Вот такие же уши торчат из книг американского писателя Вильяма Сарояна, не "изначальный" английский язык которого не помешал ему стать одним из видных американских писателей.
А пример Теодора Юзефа Конрада? Поляк по национальности, в двадцать один год он нанялся на корабль и, не зная ни слова по-английски, отплыл в Англию. А через 17 лет Джозеф Конрад – один из лучших английских писателей-стилистов. Попутно скажем, с Конрадом произошло еще одно чудо. Родился писатель в Бердичеве, в городе, где всего-то и протекала малая речушка, учился в Чернигове, Кракове, Львове, где также не было моря, а стал его певцом.
Нечто похожее происходит, видимо, со многими из тех, кто пишет на неродном языке. В этой связи небезынтересно вспомнить Эффенди Капиева, дагестанца, писавшего на русском языке. Горец-лакец, он стал одним из взыскательных русских писателей-стилистов. Владея тремя горскими языками, он создал шедевр "Резьба по камню", в нем впервые поведав в нем о мудрой дагестанской устной поэтике. Потом открыл миру Гомера двадцатого века – Сулеймана Стальского.
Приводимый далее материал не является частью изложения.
(* ===== verification/Pkcs11.v ===== *)
(** * PKCS#11 constants and the error type

    The constants of src/pkcs11_abi/constants.rs that the model uses, the error
    enumeration of src/error.rs and its conversion to a return value.
    [CK_ULONG] is [c_ulong]: 64 bits on the LP64 targets modelled here. *)

From S2P Require Import Prelude.

Definition CK_ULONG_bits : Z := 64.
Definition CK_ULONG_MAX : Z := 2 ^ CK_ULONG_bits - 1.

(** ** Return values *)

Definition CKR_OK : Z := 0x00000000.
Definition CKR_CRYPTOKI_NOT_INITIALIZED : Z := 0x00000190.
Definition CKR_CRYPTOKI_ALREADY_INITIALIZED : Z := 0x00000191.
Definition CKR_ARGUMENTS_BAD : Z := 0x00000007.
Definition CKR_SLOT_ID_INVALID : Z := 0x00000003.
Definition CKR_TOKEN_NOT_PRESENT : Z := 0x000000E0.
Definition CKR_TOKEN_NOT_RECOGNIZED : Z := 0x000000E1.
Definition CKR_SESSION_HANDLE_INVALID : Z := 0x000000B3.
Definition CKR_SESSION_COUNT : Z := 0x000000B1.
Definition CKR_SESSION_READ_ONLY : Z := 0x000000B5.
Definition CKR_SESSION_PARALLEL_NOT_SUPPORTED : Z := 0x000000B4.
Definition CKR_SESSION_EXISTS : Z := 0x000000B6.
Definition CKR_SESSION_READ_ONLY_EXISTS : Z := 0x000000B7.
Definition CKR_SESSION_READ_WRITE_SO_EXISTS : Z := 0x000000B8.
Definition CKR_USER_ALREADY_LOGGED_IN : Z := 0x00000100.
Definition CKR_USER_NOT_LOGGED_IN : Z := 0x00000101.
Definition CKR_USER_TYPE_INVALID : Z := 0x00000103.
Definition CKR_USER_ANOTHER_ALREADY_LOGGED_IN : Z := 0x00000104.
Definition CKR_USER_PIN_NOT_INITIALIZED : Z := 0x00000102.
Definition CKR_PIN_INCORRECT : Z := 0x000000A0.
Definition CKR_PIN_INVALID : Z := 0x000000A1.
Definition CKR_PIN_LEN_RANGE : Z := 0x000000A2.
Definition CKR_PIN_LOCKED : Z := 0x000000A4.
Definition CKR_OBJECT_HANDLE_INVALID : Z := 0x00000082.
Definition CKR_ATTRIBUTE_TYPE_INVALID : Z := 0x00000012.
Definition CKR_ATTRIBUTE_VALUE_INVALID : Z := 0x00000013.
Definition CKR_ATTRIBUTE_READ_ONLY : Z := 0x00000010.
Definition CKR_ATTRIBUTE_SENSITIVE : Z := 0x00000011.
Definition CKR_TEMPLATE_INCOMPLETE : Z := 0x000000D0.
Definition CKR_TEMPLATE_INCONSISTENT : Z := 0x000000D1.
Definition CKR_MECHANISM_INVALID : Z := 0x00000070.
Definition CKR_MECHANISM_PARAM_INVALID : Z := 0x00000071.
Definition CKR_KEY_HANDLE_INVALID : Z := 0x00000060.
Definition CKR_KEY_TYPE_INCONSISTENT : Z := 0x00000063.
Definition CKR_KEY_SIZE_RANGE : Z := 0x00000062.
Definition CKR_KEY_FUNCTION_NOT_PERMITTED : Z := 0x00000068.
Definition CKR_OPERATION_ACTIVE : Z := 0x00000090.
Definition CKR_OPERATION_NOT_INITIALIZED : Z := 0x00000091.
Definition CKR_DATA_INVALID : Z := 0x00000020.
Definition CKR_DATA_LEN_RANGE : Z := 0x00000021.
Definition CKR_ENCRYPTED_DATA_INVALID : Z := 0x00000040.
Definition CKR_ENCRYPTED_DATA_LEN_RANGE : Z := 0x00000041.
Definition CKR_SIGNATURE_INVALID : Z := 0x000000C0.
Definition CKR_SIGNATURE_LEN_RANGE : Z := 0x000000C1.
Definition CKR_BUFFER_TOO_SMALL : Z := 0x00000150.
Definition CKR_FUNCTION_NOT_SUPPORTED : Z := 0x00000054.
Definition CKR_GENERAL_ERROR : Z := 0x00000005.
Definition CKR_HOST_MEMORY : Z := 0x00000002.
Definition CKR_DEVICE_MEMORY : Z := 0x00000031.
Definition CKR_TOKEN_WRITE_PROTECTED : Z := 0x000000E2.
Definition CKR_RANDOM_SEED_NOT_SUPPORTED : Z := 0x00000120.
Definition CKR_SESSION_CLOSED : Z := 0x000000B0.
Definition CKR_KEY_INDIGESTIBLE : Z := 0x00000067.
Definition CKR_SAVED_STATE_INVALID : Z := 0x00000160.
Definition CKR_STATE_UNSAVEABLE : Z := 0x00000180.

(** ** Object classes *)

Definition CKO_DATA : Z := 0x00000000.
Definition CKO_CERTIFICATE : Z := 0x00000001.
Definition CKO_PUBLIC_KEY : Z := 0x00000002.
Definition CKO_PRIVATE_KEY : Z := 0x00000003.
Definition CKO_SECRET_KEY : Z := 0x00000004.

(** ** Key types used by the object layer *)

Definition CKK_ML_DSA : Z := 0x80000002.

(** ** Attribute types *)

Definition CKA_CLASS : Z := 0x00000000.
Definition CKA_TOKEN : Z := 0x00000001.
Definition CKA_PRIVATE : Z := 0x00000002.
Definition CKA_LABEL : Z := 0x00000003.
Definition CKA_VALUE : Z := 0x00000011.
Definition CKA_KEY_TYPE : Z := 0x00000100.
Definition CKA_ID : Z := 0x00000102.
Definition CKA_SENSITIVE : Z := 0x00000103.
Definition CKA_ENCRYPT : Z := 0x00000104.
Definition CKA_DECRYPT : Z := 0x00000105.
Definition CKA_WRAP : Z := 0x00000106.
Definition CKA_UNWRAP : Z := 0x00000107.
Definition CKA_SIGN : Z := 0x00000108.
Definition CKA_VERIFY : Z := 0x0000010A.
Definition CKA_DERIVE : Z := 0x0000010C.
Definition CKA_START_DATE : Z := 0x00000110.
Definition CKA_END_DATE : Z := 0x00000111.
Definition CKA_MODULUS : Z := 0x00000120.
Definition CKA_MODULUS_BITS : Z := 0x00000121.
Definition CKA_PUBLIC_EXPONENT : Z := 0x00000122.
Definition CKA_PRIVATE_EXPONENT : Z := 0x00000123.
Definition CKA_PRIME_1 : Z := 0x00000124.
Definition CKA_PRIME_2 : Z := 0x00000125.
Definition CKA_EXPONENT_1 : Z := 0x00000126.
Definition CKA_EXPONENT_2 : Z := 0x00000127.
Definition CKA_COEFFICIENT : Z := 0x00000128.
Definition CKA_EC_PARAMS : Z := 0x00000180.
Definition CKA_EC_POINT : Z := 0x00000181.
Definition CKA_VALUE_LEN : Z := 0x00000161.
Definition CKA_EXTRACTABLE : Z := 0x00000162.
Definition CKA_MODIFIABLE : Z := 0x00000170.
Definition CKA_COPYABLE : Z := 0x00000171.
Definition CKA_DESTROYABLE : Z := 0x00000172.

(** ** Session flags, session states, user types *)

Definition CKF_RW_SESSION : Z := 0x00000002.
Definition CKF_SERIAL_SESSION : Z := 0x00000004.
Definition CKS_RO_PUBLIC_SESSION : Z := 0.
Definition CKS_RO_USER_FUNCTIONS : Z := 1.
Definition CKS_RW_PUBLIC_SESSION : Z := 2.
Definition CKS_RW_USER_FUNCTIONS : Z := 3.
Definition CKS_RW_SO_FUNCTIONS : Z := 4.
Definition CKU_SO : Z := 0.
Definition CKU_USER : Z := 1.

(** ** Token flags *)

Definition CKF_RNG : Z := 0x00000001.
Definition CKF_LOGIN_REQUIRED : Z := 0x00000004.
Definition CKF_USER_PIN_INITIALIZED : Z := 0x00000008.
Definition CKF_TOKEN_INITIALIZED : Z := 0x00000400.
Definition CKF_USER_PIN_LOCKED : Z := 0x00040000.
Definition CKF_SO_PIN_LOCKED : Z := 0x00400000.

(** ** Other *)

Definition CK_UNAVAILABLE_INFORMATION : Z := CK_ULONG_MAX.

(** ** [HsmError] (src/error.rs) *)

Inductive HsmError : Type :=
| NotInitialized
| AlreadyInitialized
| ArgumentsBad
| SlotIdInvalid
| TokenNotPresent
| TokenNotInitialized
| SessionHandleInvalid
| SessionCount
| SessionReadOnly
| SessionParallelNotSupported
| SessionExists
| SessionReadOnlyExists
| SessionReadWriteSoExists
| UserAlreadyLoggedIn
| UserNotLoggedIn
| UserTypeInvalid
| UserAnotherAlreadyLoggedIn
| UserPinNotInitialized
| PinIncorrect
| PinInvalid
| PinLenRange
| PinLocked
| PinRateLimited
| ObjectHandleInvalid
| AttributeTypeInvalid
| AttributeValueInvalid
| AttributeReadOnly
| AttributeSensitive
| TemplateIncomplete
| TemplateInconsistent
| MechanismInvalid
| MechanismParamInvalid
| KeyHandleInvalid
| KeyTypeInconsistent
| KeySizeRange
| KeyFunctionNotPermitted
| OperationActive
| OperationNotInitialized
| DataInvalid
| DataLenRange
| EncryptedDataInvalid
| EncryptedDataLenRange
| SignatureInvalid
| SignatureLenRange
| BufferTooSmall
| FunctionNotSupported
| GeneralError
| HostMemory
| DeviceMemory
| TokenWriteProtected
| RandomSeedNotSupported
| ConfigError (reason : string)
| AuditChainBroken (reason : string)
| SessionClosed.

#[export] Instance HsmError_eq_dec : EqDecision HsmError.
Proof. solve_decision. Defined.

(** [HsmResult<T>]. *)
Abbreviation HsmResult A := (Result HsmError A).

(** [impl From<HsmError> for CK_RV]. *)
Definition error_to_rv (e : HsmError) : Z :=
  match e with
  | NotInitialized => CKR_CRYPTOKI_NOT_INITIALIZED
  | AlreadyInitialized => CKR_CRYPTOKI_ALREADY_INITIALIZED
  | ArgumentsBad => CKR_ARGUMENTS_BAD
  | SlotIdInvalid => CKR_SLOT_ID_INVALID
  | TokenNotPresent => CKR_TOKEN_NOT_PRESENT
  | TokenNotInitialized => CKR_TOKEN_NOT_RECOGNIZED
  | SessionHandleInvalid => CKR_SESSION_HANDLE_INVALID
  | SessionCount => CKR_SESSION_COUNT
  | SessionReadOnly => CKR_SESSION_READ_ONLY
  | SessionParallelNotSupported => CKR_SESSION_PARALLEL_NOT_SUPPORTED
  | SessionExists => CKR_SESSION_EXISTS
  | SessionReadOnlyExists => CKR_SESSION_READ_ONLY_EXISTS
  | SessionReadWriteSoExists => CKR_SESSION_READ_WRITE_SO_EXISTS
  | UserAlreadyLoggedIn => CKR_USER_ALREADY_LOGGED_IN
  | UserNotLoggedIn => CKR_USER_NOT_LOGGED_IN
  | UserTypeInvalid => CKR_USER_TYPE_INVALID
  | UserAnotherAlreadyLoggedIn => CKR_USER_ANOTHER_ALREADY_LOGGED_IN
  | UserPinNotInitialized => CKR_USER_PIN_NOT_INITIALIZED
  | PinIncorrect => CKR_PIN_INCORRECT
  | PinInvalid => CKR_PIN_INVALID
  | PinLenRange => CKR_PIN_LEN_RANGE
  | PinLocked => CKR_PIN_LOCKED
  | PinRateLimited => CKR_PIN_LOCKED
  | ObjectHandleInvalid => CKR_OBJECT_HANDLE_INVALID
  | AttributeTypeInvalid => CKR_ATTRIBUTE_TYPE_INVALID
  | AttributeValueInvalid => CKR_ATTRIBUTE_VALUE_INVALID
  | AttributeReadOnly => CKR_ATTRIBUTE_READ_ONLY
  | AttributeSensitive => CKR_ATTRIBUTE_SENSITIVE
  | TemplateIncomplete => CKR_TEMPLATE_INCOMPLETE
  | TemplateInconsistent => CKR_TEMPLATE_INCONSISTENT
  | MechanismInvalid => CKR_MECHANISM_INVALID
  | MechanismParamInvalid => CKR_MECHANISM_PARAM_INVALID
  | KeyHandleInvalid => CKR_KEY_HANDLE_INVALID
  | KeyTypeInconsistent => CKR_KEY_TYPE_INCONSISTENT
  | KeySizeRange => CKR_KEY_SIZE_RANGE
  | KeyFunctionNotPermitted => CKR_KEY_FUNCTION_NOT_PERMITTED
  | OperationActive => CKR_OPERATION_ACTIVE
  | OperationNotInitialized => CKR_OPERATION_NOT_INITIALIZED
  | DataInvalid => CKR_DATA_INVALID
  | DataLenRange => CKR_DATA_LEN_RANGE
  | EncryptedDataInvalid => CKR_ENCRYPTED_DATA_INVALID
  | EncryptedDataLenRange => CKR_ENCRYPTED_DATA_LEN_RANGE
  | SignatureInvalid => CKR_SIGNATURE_INVALID
  | SignatureLenRange => CKR_SIGNATURE_LEN_RANGE
  | BufferTooSmall => CKR_BUFFER_TOO_SMALL
  | FunctionNotSupported => CKR_FUNCTION_NOT_SUPPORTED
  | GeneralError => CKR_GENERAL_ERROR
  | HostMemory => CKR_HOST_MEMORY
  | DeviceMemory => CKR_DEVICE_MEMORY
  | TokenWriteProtected => CKR_TOKEN_WRITE_PROTECTED
  | RandomSeedNotSupported => CKR_RANDOM_SEED_NOT_SUPPORTED
  | ConfigError _ => CKR_GENERAL_ERROR
  | AuditChainBroken _ => CKR_GENERAL_ERROR
  | SessionClosed => CKR_SESSION_CLOSED
  end.

(** The value an ABI function returns for a [HsmResult<()>]: [err_to_rv]
    on the error side, [CKR_OK] otherwise. *)
Definition rv_of {A} (r : HsmResult A) : Z :=
  match r with Ok _ => CKR_OK | Err e => error_to_rv e end.

(** Errors that callers of the C interface cannot tell apart: the rate limit
    is reported as a locked PIN, configuration and audit-chain failures as
    the general error. *)
Inductive ErrorClass : Type :=
| ClassGeneral
| ClassPinLocked
| ClassOther (e : HsmError).

#[export] Instance ErrorClass_eq_dec : EqDecision ErrorClass.
Proof. solve_decision. Defined.

Definition error_class (e : HsmError) : ErrorClass :=
  match e with
  | GeneralError | ConfigError _ | AuditChainBroken _ => ClassGeneral
  | PinLocked | PinRateLimited => ClassPinLocked
  | e => ClassOther e
  end.

Lemma error_to_rv_not_ok e : error_to_rv e ≠ CKR_OK.
Proof. by destruct e. Qed.

(** an error never reaches the C caller as [CKR_OK], and two errors are
    reported by the same return value only when both are general failures
    (GeneralError, ConfigError, AuditChainBroken) or both are PIN lockouts
    (PinLocked, PinRateLimited): the conversion loses nothing else. *)
Theorem error_to_rv_faithful e1 e2 :
  error_to_rv e1 ≠ CKR_OK ∧
  (error_to_rv e1 = error_to_rv e2 ↔ error_class e1 = error_class e2).
Proof.
  split; [by destruct e1|].
  split; destruct e1, e2; intros H; first [done | by inversion H].
Qed.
Но недоумки не простили ему его русского языка… Не выдержав, он сбежал из своего Дагестана…
Да, несчастен тот, кто не может говорить со своим народом на родном языке. Но трижды несчастен народ, который отворачивается от соотечественника-иноязычника. Особенно, если этот иноязычный – писатель.
Но таких пасынков усыновляет будущее. А Эфенди Капиева Дагестан усыновил уже после смерти писателя. Он вернулся на родину, стал ее болью, ее совестью.
К слову сказать, моя литературная судьба, и не только литературная, удивительно похожа на судьбу Капиева. Все у меня капиевское: русский язык, который не был мне родным, трудности выбранного пути, недоброжелатели, в которых не было недостатка, даже язва желудка, от которой он так страдал.
Я бесконечно благодарен судьбе, которая подарила мне несколько встреч с Капиевым еще до войны, когда мы оба были молоды, когда он писал своего "Поэта", а я "Карабахскую поэму". Потом были несколько месяцев фронтовой жизни, которые сблизили нас.